“It is tedious and insulting to the South African public to continually hear that we are renewing, we are sorting things out, we are changing, etc, when there is no evidence of this.”
This is the view of the ANC’s own conscience — its integrity commission.
But the ANC’s national executive committee (NEC) and other top officials, it would appear, have no inclination to follow through with the commission’s many recommendations to act against corrupt party members.
No further signs are needed to show that the ANC is unwilling to remodel itself as a leader of society, no matter how many times it pays lip service to its renewal project.

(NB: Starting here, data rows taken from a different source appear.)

(* ===== verification/_CoqProject ===== *)
-Q . S2P
Prelude.v
GoErr.v
Process.v
Wire.v
Pb.v
Strconv.v
TimeFormat.v
Encoding.v
NetIP.v
Route.v
Version.v
Crypto.v
Fingerprint.v
Enigma.v
Serde.v
Conn.v
Transport.v
Exchange.v
Handshake.v
Bolt.v
Engine.v
Rotate.v
Storage.v
Sessions.v
Session.v
SessionSafety.v
Relay.v
RelayToken.v
RelayHub.v
RelayClient.v
RelayConn.v
BrokerCodec.v
Broker.v
RateLimit.v
Listen.v
MultiListener.v
DaemonNet.v
Daemon.v
DaemonLaws.v
DaemonP2P.v
DaemonVerify.v
DaemonServer.v
DaemonReturns.v
DaemonLive.v
DaemonCommand.v
RelayProcess.v
Tui.v
TuiLaws.v
TuiRun.v
Bus.v
BusNet.v
BusChat.v
BusLaws.v
(* ===== verification/GoErr.v ===== *)
(** * Go error values and results

    Every sentinel error the modelled packages declare or test for, error
    wrapping with [fmt.Errorf("...: %w", err)], and [errors.Is].  A function
    that returns [(T, error)] is modelled by [result T]. *)

From S2P Require Import Prelude.

(** Sentinels of package [kamune] (errors.go), [internal/engine],
    [pkg/storage], [internal/enigma], [pkg/attest], [pkg/relayconn], the relay
    services, and of the Go standard library. *)
Inductive sentinel :=
(* errors.go *)
| ErrVersionMismatch | ErrClosedServer | ErrConnClosed | ErrPeerDisconnected
| ErrInvalidSignature | ErrVerificationFailed | ErrMessageTooLarge
| ErrOutOfSync | ErrUnexpectedRoute | ErrInvalidRoute | ErrReceiveTimeout
| ErrResumptionRejected
(* internal/enigma, pkg/attest *)
| ErrInvalidCiphertext | ErrInvalidKey
(* internal/engine, pkg/storage *)
| ErrMissingItem | ErrMissingNamespace | ErrSessionNotFound | ErrNotFound
| ErrPeerExpired | ErrInvalidPublicKey | ErrEmptyAppName
(* pkg/relayconn, pkg/relayconn/broker *)
| ErrInvalidKeySize | ErrTokenTooShort | ErrTokenInsufficientEntropy
| ErrECDHPeerKeyMissing
| ErrShortPacket | ErrBadMagic | ErrBadVersion | ErrBadOpcode
(* cmd/relay/internal/services *)
| ErrSessionFull | ErrTokenNotFound | ErrTokenConsumed | ErrSvcPeerNotFound
| ErrSessionExpired | ErrTokenInUse
(* standard library *)
| EOF | ErrUnexpectedEOF | ErrDeadlineExceeded | ErrNetClosed | ErrNotExist
(* any net.Error whose Timeout() is true *)
| ErrNetTimeout.

#[global] Instance sentinel_eq_decision : EqDecision sentinel.
Proof. solve_decision. Defined.

(** An error value: a sentinel, or a formatted error with the errors its [%w]
    verbs wrap. *)
Inductive error :=
| Sentinel (s : sentinel)
| Errorf (msg : string) (wrapped : list error).

(** [fmt.Errorf(msg)] and [fmt.Errorf("msg: %w", e)]. *)
Definition errorf (msg : string) : error := Errorf msg [].
Definition wrapf (msg : string) (e : error) : error := Errorf msg [e].

(** [errors.Is(e, t)]. *)
Fixpoint errors_is (e : error) (t : sentinel) : bool :=
  match e with
  | Sentinel s => bool_decide (s = t)
  | Errorf _ ws => existsb (fun w => errors_is w t) ws
  end.

Lemma errors_is_sentinel s : errors_is (Sentinel s) s = true.
Proof. simpl. by apply bool_decide_eq_true_2. Qed.

Lemma errors_is_wrapf msg e t : errors_is (wrapf msg e) t = errors_is e t.
Proof. simpl. by rewrite orb_false_r. Qed.

Inductive result (A : Type) :=
| Ok (a : A)
| Err (e : error).
Arguments Ok {A} a.
Arguments Err {A} e.

Definition is_ok {A} (r : result A) : bool :=
  match r with Ok _ => true | Err _ => false end.

(** Replace the error of a failed call, as [fmt.Errorf] does on return. *)
Definition map_err {A} (f : error -> error) (r : result A) : result A :=
  match r with Ok a => Ok a | Err e => Err (f e) end.

#[global] Instance result_ret : MRet result := @Ok.
#[global] Instance result_bind : MBind result := fun A B f r =>
  match r with Ok a => f a | Err e => Err e end.

(** A partial standard-library call that reports failure by an error. *)
Definition of_option {A} (e : error) (o : option A) : result A :=
  match o with Some a => Ok a | None => Err e end.

Lemma map_err_ok {A} f (r : result A) a : map_err f r = Ok a <-> r = Ok a.
Proof. destruct r; simpl; split; congruence. Qed.

Lemma bind_ok {A B} (r : result A) (f : A -> result B) b :
  (r ≫= f) = Ok b <-> exists a, r = Ok a /\ f a = Ok b.
Proof.
  destruct r; simpl; unfold mbind, result_bind.
  - split; [eauto|]. by intros (? & [= <-] & ?).
  - split; [done|]. by intros (? & ? & ?).
Qed.

Lemma of_option_ok {A} e (o : option A) a : of_option e o = Ok a <-> o = Some a.
Proof. destruct o; simpl; split; congruence. Qed.

Lemma of_option_some {A} e (a : A) : of_option e (Some a) = Ok a.
Proof. done. Qed.

Create Rewrite HintDb result.
Create Rewrite HintDb errors.
#[export] Hint Rewrite @map_err_ok @bind_ok @of_option_ok : result.
#[export] Hint Rewrite errors_is_wrapf errors_is_sentinel : errors.

(** Split a hypothesis saying that a composed call succeeded into the success
    of each call. *)
Ltac res_inv H :=
  autorewrite with result in H; destruct_and?; simplify_eq/=.

(** ** Fallible stateful code *)

(** A Go method that returns [(T, error)] and updates its receiver. *)
Definition go (S A : Type) : Type := S -> result A * S.

Definition gret {S A} (a : A) : go S A := fun s => (Ok a, s).
Definition gfail {S A} (e : error) : go S A := fun s => (Err e, s).
Definition gbind {S A B} (m : go S A) (k : A -> go S B) : go S B := fun s =>
  match m s with
  | (Ok a, s') => k a s'
  | (Err e, s') => (Err e, s')
  end.
(** [if err != nil { return fmt.Errorf("msg: %w", err) }] *)
Definition gwrap {S A} (msg : string) (m : go S A) : go S A := fun s =>
  let '(r, s') := m s in (map_err (wrapf msg) r, s').
Definition gget {S A} (f : S -> A) : go S A := fun s => (Ok (f s), s).
Definition gmodify {S} (f : S -> S) : go S unit := fun s => (Ok tt, f s).

Declare Scope go_scope.
Delimit Scope go_scope with go.
Notation "'let*' x := m 'in' k" := (gbind m (fun x => k))
  (at level 100, x name, m at level 200, k at level 200) : go_scope.
Notation "m ;* k" := (gbind m (fun _ => k)) (at level 95, right associativity) : go_scope.

Lemma gbind_ok {S A B} (m : go S A) (k : A -> go S B) s a s' :
  m s = (Ok a, s') -> gbind m k s = k a s'.
Proof. unfold gbind. by intros ->. Qed.

Lemma gbind_err {S A B} (m : go S A) (k : A -> go S B) s e s' :
  m s = (Err e, s') -> gbind m k s = (Err e, s').
Proof. unfold gbind. by intros ->. Qed.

No one puts it more aptly than the integrity commission itself. In its annual report delivered by its head, George Mashamba, he details a startling yet unsurprising timeline of how the ANC, its president and other officials have made it their mission to not only ignore but suppress the commission’s work during his term.
According to Mashamba, crucial issues regarding integrity and, by extension, organisational renewal have been, at best, avoided and, at worst, deliberately hidden.
If the recommendations had been implemented or at least discussed, they could have served as a platform to unite the ruling party and boost its efforts at self-rejuvenation. But this no longer seems to be the ANC’s goal.
Not long ago, Mashamba spoke about how the integrity commission was essentially left to its own devices with no resources, including laptops and other equipment.
It is no wonder then, that the commission’s meetings with ANC officials, including President Cyril Ramaphosa — who ironically has preached “renewal” the loudest — have fallen on deaf ears.
It also stands to reason that Zizi Kodwa, a man charged with ensuring state security, would appear three times before the party elders and insult their intelligence with lies.
A look back at its recommendations from the days of the ANC’s president Jacob Zuma until now gives one a clear understanding of the commission’s standing in the ANC — pointless.
Over the years, ANC leaders have called for its strengthening. Former party secretary general Kgalema Motlanthe recently joined the call for the commission to be legitimised by having it cemented in the party’s constitution. He and former president Thabo Mbeki have also sounded the alarm over the NEC’s inability to follow through on its recommendations.
Instead the ANC has backtracked on its promise to give more teeth to the body. It’s no wonder that Ramaphosa has sought to save face with his supporters by twice “presenting” himself before the body in a bid to appear transparent, but refusing to answer any and all questions.
That, ladies and gentlemen, is the ANC’s grand scheme of renewal.